**What you should do:** Starting at the line that contains "pose proof BLOCK_SIZE_Z." in the listing below, write out every line word for word until you have written the line that contains "pose proof (flush_images_wf c I) as Hwf.".

**Task input:**
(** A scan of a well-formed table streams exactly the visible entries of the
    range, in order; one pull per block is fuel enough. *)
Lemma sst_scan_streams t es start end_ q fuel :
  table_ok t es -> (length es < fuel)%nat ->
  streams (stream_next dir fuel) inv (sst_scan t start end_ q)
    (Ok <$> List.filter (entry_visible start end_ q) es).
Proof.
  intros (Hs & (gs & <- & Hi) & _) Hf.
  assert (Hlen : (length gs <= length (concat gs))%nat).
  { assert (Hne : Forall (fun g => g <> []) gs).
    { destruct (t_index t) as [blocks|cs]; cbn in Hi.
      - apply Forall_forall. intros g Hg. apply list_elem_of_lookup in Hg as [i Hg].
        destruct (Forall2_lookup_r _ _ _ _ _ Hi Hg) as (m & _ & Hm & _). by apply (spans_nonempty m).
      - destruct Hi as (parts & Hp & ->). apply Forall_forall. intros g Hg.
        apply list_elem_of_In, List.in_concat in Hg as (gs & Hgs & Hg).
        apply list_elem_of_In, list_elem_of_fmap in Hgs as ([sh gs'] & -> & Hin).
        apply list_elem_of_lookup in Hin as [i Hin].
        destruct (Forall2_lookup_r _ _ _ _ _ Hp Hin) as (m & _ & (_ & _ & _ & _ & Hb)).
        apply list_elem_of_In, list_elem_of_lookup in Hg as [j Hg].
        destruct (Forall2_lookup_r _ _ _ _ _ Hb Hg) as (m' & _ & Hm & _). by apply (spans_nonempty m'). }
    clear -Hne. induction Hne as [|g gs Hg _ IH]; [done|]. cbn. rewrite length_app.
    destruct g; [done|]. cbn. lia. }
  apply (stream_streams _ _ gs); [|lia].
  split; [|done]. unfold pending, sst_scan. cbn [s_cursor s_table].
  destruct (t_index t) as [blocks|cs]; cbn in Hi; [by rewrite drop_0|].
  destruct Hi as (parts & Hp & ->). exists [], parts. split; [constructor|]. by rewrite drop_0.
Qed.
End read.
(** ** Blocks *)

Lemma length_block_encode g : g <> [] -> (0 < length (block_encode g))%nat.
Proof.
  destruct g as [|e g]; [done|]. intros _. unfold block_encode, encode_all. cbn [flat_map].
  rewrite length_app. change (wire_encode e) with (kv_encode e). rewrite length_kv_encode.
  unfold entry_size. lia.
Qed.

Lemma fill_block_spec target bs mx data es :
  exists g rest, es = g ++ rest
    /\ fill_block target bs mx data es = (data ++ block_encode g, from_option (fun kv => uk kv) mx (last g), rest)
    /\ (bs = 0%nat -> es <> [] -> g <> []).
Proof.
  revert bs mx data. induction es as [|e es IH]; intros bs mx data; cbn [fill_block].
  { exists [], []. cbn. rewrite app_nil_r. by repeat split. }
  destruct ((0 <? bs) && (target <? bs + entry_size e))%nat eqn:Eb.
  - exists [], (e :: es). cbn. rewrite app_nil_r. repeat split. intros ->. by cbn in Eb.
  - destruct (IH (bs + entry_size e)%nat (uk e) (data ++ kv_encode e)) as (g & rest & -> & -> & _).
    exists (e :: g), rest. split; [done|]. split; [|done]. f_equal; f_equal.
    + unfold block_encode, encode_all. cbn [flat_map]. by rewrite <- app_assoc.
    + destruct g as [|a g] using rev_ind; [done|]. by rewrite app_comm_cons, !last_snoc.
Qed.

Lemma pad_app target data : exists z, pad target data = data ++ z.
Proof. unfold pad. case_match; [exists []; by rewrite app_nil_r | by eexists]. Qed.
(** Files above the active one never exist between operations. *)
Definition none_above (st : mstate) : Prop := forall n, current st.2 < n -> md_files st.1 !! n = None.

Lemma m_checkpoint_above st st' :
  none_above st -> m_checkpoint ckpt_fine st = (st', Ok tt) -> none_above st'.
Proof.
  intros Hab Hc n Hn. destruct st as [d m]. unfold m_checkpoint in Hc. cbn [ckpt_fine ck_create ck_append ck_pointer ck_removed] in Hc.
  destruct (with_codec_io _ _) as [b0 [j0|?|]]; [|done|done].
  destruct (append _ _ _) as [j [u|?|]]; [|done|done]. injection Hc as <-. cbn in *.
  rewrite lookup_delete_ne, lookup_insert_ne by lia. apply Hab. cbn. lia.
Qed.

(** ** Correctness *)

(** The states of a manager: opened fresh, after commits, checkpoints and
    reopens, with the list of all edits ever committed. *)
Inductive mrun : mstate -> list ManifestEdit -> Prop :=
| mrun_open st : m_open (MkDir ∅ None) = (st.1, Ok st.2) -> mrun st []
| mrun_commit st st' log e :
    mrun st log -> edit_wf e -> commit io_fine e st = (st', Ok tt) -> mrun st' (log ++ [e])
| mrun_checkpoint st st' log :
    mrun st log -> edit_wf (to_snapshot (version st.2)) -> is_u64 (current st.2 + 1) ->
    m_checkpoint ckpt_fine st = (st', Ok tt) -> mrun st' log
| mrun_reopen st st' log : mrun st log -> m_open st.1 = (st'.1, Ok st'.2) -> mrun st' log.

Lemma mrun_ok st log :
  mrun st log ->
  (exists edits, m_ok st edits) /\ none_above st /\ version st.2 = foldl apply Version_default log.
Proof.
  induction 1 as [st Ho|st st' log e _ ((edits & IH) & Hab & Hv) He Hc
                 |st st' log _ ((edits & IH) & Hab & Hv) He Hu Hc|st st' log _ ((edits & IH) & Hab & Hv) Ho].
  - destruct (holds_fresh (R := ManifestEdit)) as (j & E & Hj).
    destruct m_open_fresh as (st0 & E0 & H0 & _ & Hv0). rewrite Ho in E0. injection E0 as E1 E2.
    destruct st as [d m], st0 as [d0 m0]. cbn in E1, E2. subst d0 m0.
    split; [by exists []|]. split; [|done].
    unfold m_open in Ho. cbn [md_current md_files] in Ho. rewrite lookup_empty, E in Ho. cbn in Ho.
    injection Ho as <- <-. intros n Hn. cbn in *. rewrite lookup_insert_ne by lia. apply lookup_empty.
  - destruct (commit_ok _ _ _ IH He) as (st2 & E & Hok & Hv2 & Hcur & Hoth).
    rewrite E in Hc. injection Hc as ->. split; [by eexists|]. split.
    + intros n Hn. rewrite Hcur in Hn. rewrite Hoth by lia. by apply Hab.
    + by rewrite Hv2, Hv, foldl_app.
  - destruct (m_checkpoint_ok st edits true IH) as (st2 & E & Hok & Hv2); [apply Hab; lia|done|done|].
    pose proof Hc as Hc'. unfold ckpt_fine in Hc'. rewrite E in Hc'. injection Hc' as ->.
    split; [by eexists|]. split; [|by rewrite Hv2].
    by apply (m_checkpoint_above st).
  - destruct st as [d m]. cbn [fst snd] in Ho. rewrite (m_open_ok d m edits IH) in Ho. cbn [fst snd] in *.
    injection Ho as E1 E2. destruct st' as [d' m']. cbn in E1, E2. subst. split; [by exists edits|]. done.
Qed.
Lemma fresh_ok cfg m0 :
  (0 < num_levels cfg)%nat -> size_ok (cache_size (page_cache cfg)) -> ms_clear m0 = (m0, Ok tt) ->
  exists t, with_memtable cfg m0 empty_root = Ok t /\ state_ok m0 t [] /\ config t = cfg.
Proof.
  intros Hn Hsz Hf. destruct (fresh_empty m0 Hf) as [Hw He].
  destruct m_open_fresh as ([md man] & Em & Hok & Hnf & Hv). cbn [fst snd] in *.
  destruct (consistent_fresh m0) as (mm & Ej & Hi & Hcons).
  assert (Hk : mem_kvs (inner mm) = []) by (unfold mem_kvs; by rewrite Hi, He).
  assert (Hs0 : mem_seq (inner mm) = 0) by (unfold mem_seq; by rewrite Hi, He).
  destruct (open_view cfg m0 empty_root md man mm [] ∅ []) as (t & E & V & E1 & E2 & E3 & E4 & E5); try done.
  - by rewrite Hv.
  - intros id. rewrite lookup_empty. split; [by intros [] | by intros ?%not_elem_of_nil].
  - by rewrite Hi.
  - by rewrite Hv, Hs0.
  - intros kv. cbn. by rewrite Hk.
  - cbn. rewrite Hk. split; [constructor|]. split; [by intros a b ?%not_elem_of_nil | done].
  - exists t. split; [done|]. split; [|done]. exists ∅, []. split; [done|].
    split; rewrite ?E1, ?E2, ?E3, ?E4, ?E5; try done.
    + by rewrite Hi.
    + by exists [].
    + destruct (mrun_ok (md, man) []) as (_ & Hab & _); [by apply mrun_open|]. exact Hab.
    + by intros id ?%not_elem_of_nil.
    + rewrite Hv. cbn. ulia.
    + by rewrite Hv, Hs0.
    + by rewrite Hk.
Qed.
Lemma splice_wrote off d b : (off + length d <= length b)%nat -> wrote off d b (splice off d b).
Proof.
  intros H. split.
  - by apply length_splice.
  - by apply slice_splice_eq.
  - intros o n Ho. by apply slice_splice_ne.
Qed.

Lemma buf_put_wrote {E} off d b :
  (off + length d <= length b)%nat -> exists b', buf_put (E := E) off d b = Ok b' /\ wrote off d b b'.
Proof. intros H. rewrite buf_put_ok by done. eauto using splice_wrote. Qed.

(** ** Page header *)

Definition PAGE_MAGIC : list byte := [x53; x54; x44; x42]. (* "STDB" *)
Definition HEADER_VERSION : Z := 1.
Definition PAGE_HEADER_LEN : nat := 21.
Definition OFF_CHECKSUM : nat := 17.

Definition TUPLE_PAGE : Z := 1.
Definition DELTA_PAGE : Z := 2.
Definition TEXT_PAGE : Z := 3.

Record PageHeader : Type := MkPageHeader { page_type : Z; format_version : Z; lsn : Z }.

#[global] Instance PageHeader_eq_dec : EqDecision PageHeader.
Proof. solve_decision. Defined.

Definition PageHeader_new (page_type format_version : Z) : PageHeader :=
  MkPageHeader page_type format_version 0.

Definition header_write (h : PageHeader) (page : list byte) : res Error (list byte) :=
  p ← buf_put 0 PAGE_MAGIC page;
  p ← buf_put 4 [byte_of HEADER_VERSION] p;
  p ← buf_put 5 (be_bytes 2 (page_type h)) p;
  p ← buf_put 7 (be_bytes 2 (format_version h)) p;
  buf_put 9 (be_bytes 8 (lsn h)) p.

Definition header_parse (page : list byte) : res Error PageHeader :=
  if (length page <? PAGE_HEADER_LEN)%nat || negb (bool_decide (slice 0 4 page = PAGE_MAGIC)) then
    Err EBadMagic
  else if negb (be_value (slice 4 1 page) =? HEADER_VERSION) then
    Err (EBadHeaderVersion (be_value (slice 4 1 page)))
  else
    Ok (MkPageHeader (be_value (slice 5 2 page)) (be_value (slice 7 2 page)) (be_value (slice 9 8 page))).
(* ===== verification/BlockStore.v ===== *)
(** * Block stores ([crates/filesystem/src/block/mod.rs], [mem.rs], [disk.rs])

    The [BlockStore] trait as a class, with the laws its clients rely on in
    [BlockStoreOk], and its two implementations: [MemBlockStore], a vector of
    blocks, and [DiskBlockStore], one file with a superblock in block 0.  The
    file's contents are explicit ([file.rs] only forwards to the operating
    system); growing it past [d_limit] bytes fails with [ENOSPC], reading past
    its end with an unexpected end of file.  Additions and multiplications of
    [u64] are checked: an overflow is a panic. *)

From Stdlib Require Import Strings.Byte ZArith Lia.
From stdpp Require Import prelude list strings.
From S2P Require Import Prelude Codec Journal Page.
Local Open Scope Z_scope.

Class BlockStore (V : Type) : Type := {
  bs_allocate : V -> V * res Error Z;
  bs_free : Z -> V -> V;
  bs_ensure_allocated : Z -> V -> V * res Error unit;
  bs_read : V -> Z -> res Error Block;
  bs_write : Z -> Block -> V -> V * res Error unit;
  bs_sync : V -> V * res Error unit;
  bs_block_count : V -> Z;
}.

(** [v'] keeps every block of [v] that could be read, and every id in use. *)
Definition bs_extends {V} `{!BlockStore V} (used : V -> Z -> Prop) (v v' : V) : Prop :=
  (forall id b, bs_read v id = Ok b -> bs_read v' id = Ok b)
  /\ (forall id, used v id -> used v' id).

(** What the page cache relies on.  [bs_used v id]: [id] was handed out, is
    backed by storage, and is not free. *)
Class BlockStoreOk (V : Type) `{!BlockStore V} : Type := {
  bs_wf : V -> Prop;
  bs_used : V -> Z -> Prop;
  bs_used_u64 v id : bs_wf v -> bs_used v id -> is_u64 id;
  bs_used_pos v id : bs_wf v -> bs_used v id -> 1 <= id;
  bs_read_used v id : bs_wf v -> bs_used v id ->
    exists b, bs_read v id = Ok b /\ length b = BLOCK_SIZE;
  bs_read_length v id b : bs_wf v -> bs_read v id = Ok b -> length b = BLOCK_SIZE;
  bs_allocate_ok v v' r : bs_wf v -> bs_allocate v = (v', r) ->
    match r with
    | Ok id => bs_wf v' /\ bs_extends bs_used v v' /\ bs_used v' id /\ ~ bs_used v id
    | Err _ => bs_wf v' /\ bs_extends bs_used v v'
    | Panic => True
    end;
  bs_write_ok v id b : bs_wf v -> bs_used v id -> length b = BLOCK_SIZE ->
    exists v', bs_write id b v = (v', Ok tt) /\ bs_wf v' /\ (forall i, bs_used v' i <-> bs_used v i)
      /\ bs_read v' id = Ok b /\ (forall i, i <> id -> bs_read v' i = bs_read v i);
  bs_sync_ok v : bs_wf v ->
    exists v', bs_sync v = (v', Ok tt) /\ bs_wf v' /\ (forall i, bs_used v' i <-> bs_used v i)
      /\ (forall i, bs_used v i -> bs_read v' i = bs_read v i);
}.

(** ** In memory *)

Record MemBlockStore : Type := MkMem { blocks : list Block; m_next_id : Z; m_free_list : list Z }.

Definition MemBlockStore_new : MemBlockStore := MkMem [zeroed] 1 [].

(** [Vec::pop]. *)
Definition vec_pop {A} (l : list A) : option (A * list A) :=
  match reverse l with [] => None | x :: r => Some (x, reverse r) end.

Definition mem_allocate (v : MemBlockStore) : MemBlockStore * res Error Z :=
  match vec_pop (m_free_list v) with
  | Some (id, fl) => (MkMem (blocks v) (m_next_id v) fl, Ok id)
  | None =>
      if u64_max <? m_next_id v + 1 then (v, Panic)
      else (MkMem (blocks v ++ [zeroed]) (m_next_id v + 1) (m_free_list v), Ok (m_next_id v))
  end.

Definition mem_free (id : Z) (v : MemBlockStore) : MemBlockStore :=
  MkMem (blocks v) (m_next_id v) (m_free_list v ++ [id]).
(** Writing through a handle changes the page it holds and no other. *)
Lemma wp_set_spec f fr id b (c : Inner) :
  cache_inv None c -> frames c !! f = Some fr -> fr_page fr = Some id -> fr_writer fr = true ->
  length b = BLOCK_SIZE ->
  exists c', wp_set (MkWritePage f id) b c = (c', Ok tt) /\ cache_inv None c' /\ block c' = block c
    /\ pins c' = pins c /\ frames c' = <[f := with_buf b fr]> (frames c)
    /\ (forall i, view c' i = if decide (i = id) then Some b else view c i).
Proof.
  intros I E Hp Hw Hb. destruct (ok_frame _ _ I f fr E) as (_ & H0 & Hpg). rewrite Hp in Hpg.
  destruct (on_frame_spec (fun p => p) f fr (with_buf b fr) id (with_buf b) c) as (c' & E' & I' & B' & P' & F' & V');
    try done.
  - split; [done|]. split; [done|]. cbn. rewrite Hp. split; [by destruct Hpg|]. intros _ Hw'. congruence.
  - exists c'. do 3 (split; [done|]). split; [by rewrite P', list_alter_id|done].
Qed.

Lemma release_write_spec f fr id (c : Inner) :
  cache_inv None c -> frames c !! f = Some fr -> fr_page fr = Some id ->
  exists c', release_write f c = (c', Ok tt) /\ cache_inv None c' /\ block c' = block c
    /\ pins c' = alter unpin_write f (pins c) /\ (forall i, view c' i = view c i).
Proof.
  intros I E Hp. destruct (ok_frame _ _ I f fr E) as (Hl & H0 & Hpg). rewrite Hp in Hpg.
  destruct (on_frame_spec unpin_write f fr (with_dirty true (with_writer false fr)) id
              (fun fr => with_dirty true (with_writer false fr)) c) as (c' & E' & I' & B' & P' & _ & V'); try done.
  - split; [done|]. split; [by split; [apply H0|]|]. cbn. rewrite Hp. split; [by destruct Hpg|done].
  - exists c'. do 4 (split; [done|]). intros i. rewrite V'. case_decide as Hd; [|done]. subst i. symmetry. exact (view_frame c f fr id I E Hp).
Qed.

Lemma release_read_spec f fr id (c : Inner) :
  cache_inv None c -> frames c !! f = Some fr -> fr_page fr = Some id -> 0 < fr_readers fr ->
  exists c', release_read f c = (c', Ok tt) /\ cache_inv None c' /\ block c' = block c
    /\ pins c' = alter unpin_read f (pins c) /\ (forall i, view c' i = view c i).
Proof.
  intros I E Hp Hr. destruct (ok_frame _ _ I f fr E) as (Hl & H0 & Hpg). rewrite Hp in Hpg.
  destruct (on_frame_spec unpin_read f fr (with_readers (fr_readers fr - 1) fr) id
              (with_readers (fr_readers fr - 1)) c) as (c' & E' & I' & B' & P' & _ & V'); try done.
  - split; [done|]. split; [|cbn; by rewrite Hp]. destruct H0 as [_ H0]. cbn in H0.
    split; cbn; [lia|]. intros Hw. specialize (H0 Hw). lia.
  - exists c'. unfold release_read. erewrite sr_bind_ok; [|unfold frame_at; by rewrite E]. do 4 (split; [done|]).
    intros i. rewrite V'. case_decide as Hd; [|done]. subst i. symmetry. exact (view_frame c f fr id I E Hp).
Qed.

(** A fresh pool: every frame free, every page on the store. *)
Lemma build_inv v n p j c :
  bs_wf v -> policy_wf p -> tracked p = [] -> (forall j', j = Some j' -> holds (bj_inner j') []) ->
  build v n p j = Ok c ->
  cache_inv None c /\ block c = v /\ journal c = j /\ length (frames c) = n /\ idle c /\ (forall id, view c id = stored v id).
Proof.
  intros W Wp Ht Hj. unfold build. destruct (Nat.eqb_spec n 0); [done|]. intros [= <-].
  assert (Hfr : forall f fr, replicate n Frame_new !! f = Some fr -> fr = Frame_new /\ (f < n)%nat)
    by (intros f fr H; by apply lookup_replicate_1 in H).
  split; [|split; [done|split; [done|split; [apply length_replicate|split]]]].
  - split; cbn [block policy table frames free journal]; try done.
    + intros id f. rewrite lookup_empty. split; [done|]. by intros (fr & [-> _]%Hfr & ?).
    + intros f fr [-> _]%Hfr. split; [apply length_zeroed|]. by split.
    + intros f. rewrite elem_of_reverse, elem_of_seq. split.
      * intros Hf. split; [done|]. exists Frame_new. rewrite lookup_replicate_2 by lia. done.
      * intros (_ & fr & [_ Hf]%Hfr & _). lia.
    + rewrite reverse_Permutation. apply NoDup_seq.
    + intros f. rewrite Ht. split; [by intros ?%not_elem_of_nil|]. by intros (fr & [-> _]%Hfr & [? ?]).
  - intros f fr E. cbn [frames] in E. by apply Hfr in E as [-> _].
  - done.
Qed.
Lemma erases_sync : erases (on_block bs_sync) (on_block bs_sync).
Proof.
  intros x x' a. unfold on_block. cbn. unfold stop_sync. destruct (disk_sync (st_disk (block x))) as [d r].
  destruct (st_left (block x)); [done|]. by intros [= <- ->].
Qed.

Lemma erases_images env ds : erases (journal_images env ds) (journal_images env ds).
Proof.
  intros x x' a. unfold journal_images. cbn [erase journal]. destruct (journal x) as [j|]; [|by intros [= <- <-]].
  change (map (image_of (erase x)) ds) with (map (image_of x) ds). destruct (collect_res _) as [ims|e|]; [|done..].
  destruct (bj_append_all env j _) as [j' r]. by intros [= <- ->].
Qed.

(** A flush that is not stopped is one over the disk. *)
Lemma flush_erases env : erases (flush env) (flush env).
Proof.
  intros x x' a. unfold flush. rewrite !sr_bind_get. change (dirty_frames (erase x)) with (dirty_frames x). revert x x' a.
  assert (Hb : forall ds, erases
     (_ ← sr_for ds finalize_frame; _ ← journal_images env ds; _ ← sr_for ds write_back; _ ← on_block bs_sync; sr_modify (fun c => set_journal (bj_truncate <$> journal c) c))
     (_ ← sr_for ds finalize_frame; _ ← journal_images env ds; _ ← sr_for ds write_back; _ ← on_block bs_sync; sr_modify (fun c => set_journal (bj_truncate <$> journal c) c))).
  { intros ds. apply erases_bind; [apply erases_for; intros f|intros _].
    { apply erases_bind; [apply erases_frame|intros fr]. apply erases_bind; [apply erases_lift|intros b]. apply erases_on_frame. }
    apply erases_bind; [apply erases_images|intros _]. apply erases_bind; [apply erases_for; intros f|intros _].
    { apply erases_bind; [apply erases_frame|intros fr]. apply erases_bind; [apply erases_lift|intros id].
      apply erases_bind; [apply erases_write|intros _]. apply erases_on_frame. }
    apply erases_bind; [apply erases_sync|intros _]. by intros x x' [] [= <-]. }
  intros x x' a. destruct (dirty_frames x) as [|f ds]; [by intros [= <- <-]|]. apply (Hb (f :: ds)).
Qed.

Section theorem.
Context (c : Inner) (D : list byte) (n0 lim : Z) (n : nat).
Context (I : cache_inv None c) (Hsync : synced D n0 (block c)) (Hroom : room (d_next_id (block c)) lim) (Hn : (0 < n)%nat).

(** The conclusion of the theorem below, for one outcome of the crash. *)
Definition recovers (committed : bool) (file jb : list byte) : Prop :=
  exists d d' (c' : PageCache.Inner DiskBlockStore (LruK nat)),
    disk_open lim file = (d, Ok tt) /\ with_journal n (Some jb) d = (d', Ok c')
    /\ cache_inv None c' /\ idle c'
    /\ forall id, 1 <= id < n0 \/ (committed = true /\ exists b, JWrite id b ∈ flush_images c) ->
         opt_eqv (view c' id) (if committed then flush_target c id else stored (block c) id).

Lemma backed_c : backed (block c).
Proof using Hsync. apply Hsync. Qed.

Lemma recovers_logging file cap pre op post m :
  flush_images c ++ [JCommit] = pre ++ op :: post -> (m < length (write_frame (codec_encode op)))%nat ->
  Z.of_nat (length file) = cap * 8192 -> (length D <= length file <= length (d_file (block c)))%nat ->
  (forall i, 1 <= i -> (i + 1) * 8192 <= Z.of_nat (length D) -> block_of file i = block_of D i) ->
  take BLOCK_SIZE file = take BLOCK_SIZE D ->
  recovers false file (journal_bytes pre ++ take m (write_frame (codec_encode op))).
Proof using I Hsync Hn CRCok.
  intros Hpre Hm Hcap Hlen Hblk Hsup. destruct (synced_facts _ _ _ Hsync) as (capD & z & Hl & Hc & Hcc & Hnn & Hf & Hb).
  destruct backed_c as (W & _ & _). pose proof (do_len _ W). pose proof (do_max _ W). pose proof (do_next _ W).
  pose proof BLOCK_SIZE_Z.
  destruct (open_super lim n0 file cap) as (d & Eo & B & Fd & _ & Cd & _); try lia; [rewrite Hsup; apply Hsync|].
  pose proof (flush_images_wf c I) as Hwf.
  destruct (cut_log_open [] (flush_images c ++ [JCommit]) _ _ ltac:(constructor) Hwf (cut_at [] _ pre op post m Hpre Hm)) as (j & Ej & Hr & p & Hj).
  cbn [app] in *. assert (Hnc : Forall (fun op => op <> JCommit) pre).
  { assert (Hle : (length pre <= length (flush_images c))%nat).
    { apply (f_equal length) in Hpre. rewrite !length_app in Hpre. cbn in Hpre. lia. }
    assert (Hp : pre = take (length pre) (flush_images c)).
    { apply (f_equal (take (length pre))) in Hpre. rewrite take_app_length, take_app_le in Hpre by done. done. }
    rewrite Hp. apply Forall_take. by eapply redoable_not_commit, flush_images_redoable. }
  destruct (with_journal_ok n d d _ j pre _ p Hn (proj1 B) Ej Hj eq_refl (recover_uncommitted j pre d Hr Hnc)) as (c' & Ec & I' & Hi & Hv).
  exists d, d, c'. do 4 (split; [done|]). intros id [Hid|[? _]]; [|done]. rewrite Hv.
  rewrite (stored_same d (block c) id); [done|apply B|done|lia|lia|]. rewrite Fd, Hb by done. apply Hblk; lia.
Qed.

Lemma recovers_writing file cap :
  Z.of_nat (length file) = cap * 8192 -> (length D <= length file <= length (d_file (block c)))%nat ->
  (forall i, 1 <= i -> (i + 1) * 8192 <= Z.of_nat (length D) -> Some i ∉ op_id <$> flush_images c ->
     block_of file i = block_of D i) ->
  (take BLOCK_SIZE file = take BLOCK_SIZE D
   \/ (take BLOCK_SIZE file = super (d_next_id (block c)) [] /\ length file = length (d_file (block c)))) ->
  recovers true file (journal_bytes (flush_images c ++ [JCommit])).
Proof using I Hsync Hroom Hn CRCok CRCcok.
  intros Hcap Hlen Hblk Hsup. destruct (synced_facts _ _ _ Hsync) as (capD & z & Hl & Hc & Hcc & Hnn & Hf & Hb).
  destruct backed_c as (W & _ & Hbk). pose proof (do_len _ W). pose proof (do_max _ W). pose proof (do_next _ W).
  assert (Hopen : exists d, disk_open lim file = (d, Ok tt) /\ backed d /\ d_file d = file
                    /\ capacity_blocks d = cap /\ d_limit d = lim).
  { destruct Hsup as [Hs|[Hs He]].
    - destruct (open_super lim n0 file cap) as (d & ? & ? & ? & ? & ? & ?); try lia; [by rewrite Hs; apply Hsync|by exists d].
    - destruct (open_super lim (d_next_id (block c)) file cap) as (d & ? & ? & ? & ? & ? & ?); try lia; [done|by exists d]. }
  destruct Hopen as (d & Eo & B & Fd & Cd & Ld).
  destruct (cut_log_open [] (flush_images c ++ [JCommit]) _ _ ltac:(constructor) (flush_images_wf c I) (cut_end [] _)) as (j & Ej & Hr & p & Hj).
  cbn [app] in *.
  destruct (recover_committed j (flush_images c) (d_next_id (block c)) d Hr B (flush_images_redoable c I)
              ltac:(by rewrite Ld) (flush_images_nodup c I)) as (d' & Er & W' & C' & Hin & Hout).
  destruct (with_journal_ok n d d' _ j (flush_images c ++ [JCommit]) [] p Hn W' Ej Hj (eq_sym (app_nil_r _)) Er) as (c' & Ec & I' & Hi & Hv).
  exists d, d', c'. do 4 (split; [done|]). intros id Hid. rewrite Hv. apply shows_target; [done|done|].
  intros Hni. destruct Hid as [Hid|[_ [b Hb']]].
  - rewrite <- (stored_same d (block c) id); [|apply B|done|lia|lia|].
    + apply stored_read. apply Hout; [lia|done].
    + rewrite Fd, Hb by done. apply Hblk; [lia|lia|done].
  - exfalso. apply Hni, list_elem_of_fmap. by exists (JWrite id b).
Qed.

**Task output:**
  pose proof BLOCK_SIZE_Z.
  destruct (open_super lim n0 file cap) as (d & Eo & B & Fd & _ & Cd & _); try lia; [rewrite Hsup; apply Hsync|].
  pose proof (flush_images_wf c I) as Hwf.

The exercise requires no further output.